Viral rhinitis - as the infection that caused the rhinitis usually goes away on its own, medical treatment for the rhinitis is not usually required. Nasal decongestants may help reduces swelling and blocked nose - it is important not to overuse as this may eventually make the congestion worse, leading to rhinitis medicamentosa. People taking MAOI (monoamine oxidase inhibitor) antidepressants should not take nasal decongestants.

Vasomotor rhinitis - an individual who has been diagnosed needs to try to avoid exposure to the environmental triggers that are causing vasomotor rhinitis. Corticosteroid nasal sprays may help reduce inflammation and congestion. If the patient does not respond, the doctor may try:
  • Antihistamine nasal sprays - even though these are more commonly prescribed for patients with allergies, they sometimes help patients with vasomotor rhinitis.
  • Anticholinergics nasal sprays - this medication helps widen the airways, which helps breathing. They also reduce the production of mucus.
  • Sodium cromiglicate - reduces the production of mucus as well as inflammation. In most cases the medication is inhaled.
Atrophic rhinitis - nasal irrigation is most commonly recommended. A saline solution is inserted into the nasal cavities with the use of a syringe. Nasal irrigation is effective in treating crusting and dryness. If there is an infection - often the case if there is a foul smell - the patient will be prescribed an antibiotic.
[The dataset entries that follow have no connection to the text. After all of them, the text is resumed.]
Lemma run_transaction_fatal_on_attempt_witness :
  fst (run_transaction (H := counting_session)
         (conflict_until 1 (Raised (OtherException "UniqueViolationError" "constraint violation")))
         (fun _ => 0%Q) 5 (World 0%nat 0%nat [])) =
    Raised (OtherException "UniqueViolationError" "constraint violation") /\
  exists evs pre,
    log (snd (run_transaction (H := counting_session)
                (conflict_until 1 (Raised (OtherException "UniqueViolationError" "constraint violation")))
                (fun _ => 0%Q) 5 (World 0%nat 0%nat []))) = [] ++ evs /\
    evs = pre ++ CallOp (Z.of_nat 1)
                   (Raised (OtherException "UniqueViolationError" "constraint violation"))
                 :: fatal_events (OtherException "UniqueViolationError" "constraint violation")
                 ++ [TxAbort] /\
    count is_call evs = 1%nat /\
    count is_sleep evs = (1 - 1)%nat /\
    count is_rollback evs = (1 - 1)%nat.
Proof.
  apply (run_transaction_fatal_on_attempt (H := counting_session)
           (conflict_until 1 (Raised (OtherException "UniqueViolationError" "constraint violation")))
           (fun _ => 0%Q) 5 1 (World 0%nat 0%nat []) 0%nat
           (OtherException "UniqueViolationError" "constraint violation") 1%nat).
  - lia.
  - lia.
  - reflexivity.
  - reflexivity.
  - reflexivity.
Defined.


Lemma run_transaction_conflict_without_rollback_witness :
  rollback (Connection (accounts two_accounts) [accounts two_accounts] [SelectBalance "alice"])
    = (Raised no_rollback,
       Connection (accounts two_accounts) [accounts two_accounts] [SelectBalance "alice"]) /\
  run_transaction (refused_transfer "alice" "bob" 100) (fun _ => 0%Q) 3
    (World two_accounts 0%nat []) =
  (Raised no_rollback,
   World
     (transaction_abort
        (Connection (accounts two_accounts) [accounts two_accounts] [SelectBalance "alice"]))
     0%nat
     ([] ++ [TxEnter; CallOp 1 (Raised (SerializationError "restart transaction"));
             LogDebug (GotError (SerializationError "restart transaction")); TxAbort])).
Proof.
  apply (run_transaction_conflict_without_rollback (refused_transfer "alice" "bob" 100)
           (fun _ => 0%Q) 3 (World two_accounts 0%nat [])
           (SerializationError "restart transaction")
           (Connection (accounts two_accounts) [accounts two_accounts] [SelectBalance "alice"])).
  - lia.
  - reflexivity.
  - reflexivity.
Defined.

Lemma run_transaction_no_attempt_witness :
  run_transaction (H := counting_session) conflict_always (fun _ => 0%Q) (-3)
    (World 0%nat 0%nat []) =
  (Raised (ValueError ("transaction did not succeed after " +:+ str_int (-3) +:+ " retries")),
   World (transaction_abort (Session := counting_session)
            (transaction_enter (Session := counting_session) 0%nat)) 0%nat
     ([] ++ [TxEnter; TxAbort])).
Proof.
  apply (run_transaction_no_attempt (H := counting_session) conflict_always
           (fun _ => 0%Q) (-3) (World 0%nat 0%nat [])).
  lia.
Defined.

Lemma run_transaction_sleeps_at_most_witness :
  exists evs,
    log (snd (run_transaction (H := counting_session) conflict_always (fun _ => (1 # 2)%Q) 3
                (World 0%nat 0%nat []))) = [] ++ evs /\
    (slept evs <= (2 ^ (3 + 1) - 2) * delay_high 0)%Q /\
    (delay_high 0 == 5404319552844596 # 36028797018963968)%Q.
Proof.
  apply (run_transaction_sleeps_at_most (H := counting_session) conflict_always
           (fun _ => (1 # 2)%Q) 3 (World 0%nat 0%nat [])).
  - lia.
  - intros i. split; [discriminate | reflexivity].
Defined.

(** ** [transfer_funds] *)

Lemma transfer_funds_insufficient_witness :
  fst (transfer_funds "bob" "alice" 300 two_accounts) =
    Raised (insufficient_funds "bob" 250 300) /\
  accounts (snd (transfer_funds "bob" "alice" 300 two_accounts)) = accounts two_accounts /\
  snapshots (snd (transfer_funds "bob" "alice" 300 two_accounts)) = snapshots two_accounts /\
  issued (snd (transfer_funds "bob" "alice" 300 two_accounts)) =
    issued two_accounts ++ [SelectBalance "bob"].
Proof.
  apply (transfer_funds_insufficient "bob" "alice" 300 250 two_accounts).
  - vm_compute. reflexivity.
  - lia.
Defined.

Lemma transfer_funds_moves_amount_witness :
  fst (transfer_funds "alice" "bob" 100 two_accounts) = Returned tt /\
  issued (snd (transfer_funds "alice" "bob" 100 two_accounts)) =
    issued two_accounts
    ++ [SelectBalance "alice"; UpdateBalanceMinus 100 "alice"; UpdateBalancePlus 100 "bob"] /\
  snapshots (snd (transfer_funds "alice" "bob" 100 two_accounts)) = snapshots two_accounts /\
  accounts (snd (transfer_funds "alice" "bob" 100 two_accounts)) !! "alice"
    = Some (Some (1000 - 100)) /\
  (forall credit, accounts two_accounts !! "bob" = Some (Some credit) ->
     accounts (snd (transfer_funds "alice" "bob" 100 two_accounts)) !! "bob"
     = Some (Some (credit + 100))) /\
  (forall id, id <> "alice" -> id <> "bob" ->
     accounts (snd (transfer_funds "alice" "bob" 100 two_accounts)) !! id
     = accounts two_accounts !! id).
Proof.
  apply (transfer_funds_moves_amount "alice" "bob" 100 1000 two_accounts).
  - vm_compute. reflexivity.
  - lia.
  - discriminate.
  - reflexivity.
  - reflexivity.
  - vm_compute. reflexivity.
Defined.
The following surgical procedures are sometimes used to treat atrophic rhinitis:
  • Young's operation - the nasal cavity is closed, usually for about nine months, after which it is reopened. This allows it to heal with a much lower risk of infection.
  • Nasal narrowing - grafted bone or cartilage, and sometimes Teflon or silicon is used to narrow the affected nasal cavity. If the cavity is narrower crusting is less likely to occur.
Rhinitis medicamentosa - the patient needs to stop using the nasal decongestant spray. Some may find this difficult, especially if they have been using them for a long time. The following may help:

  • Do not use the spray on the good nostril (or less congested one). The good nostril will eventually open up - then stop using it on the other nostril.
  • There are some types of antihistamine, especially the older ones, that cause drowsiness and help the patient sleep. When taking them be careful not to drive or operate heavy machinery.
  • Use a saline solution to naturally lubricate your nose.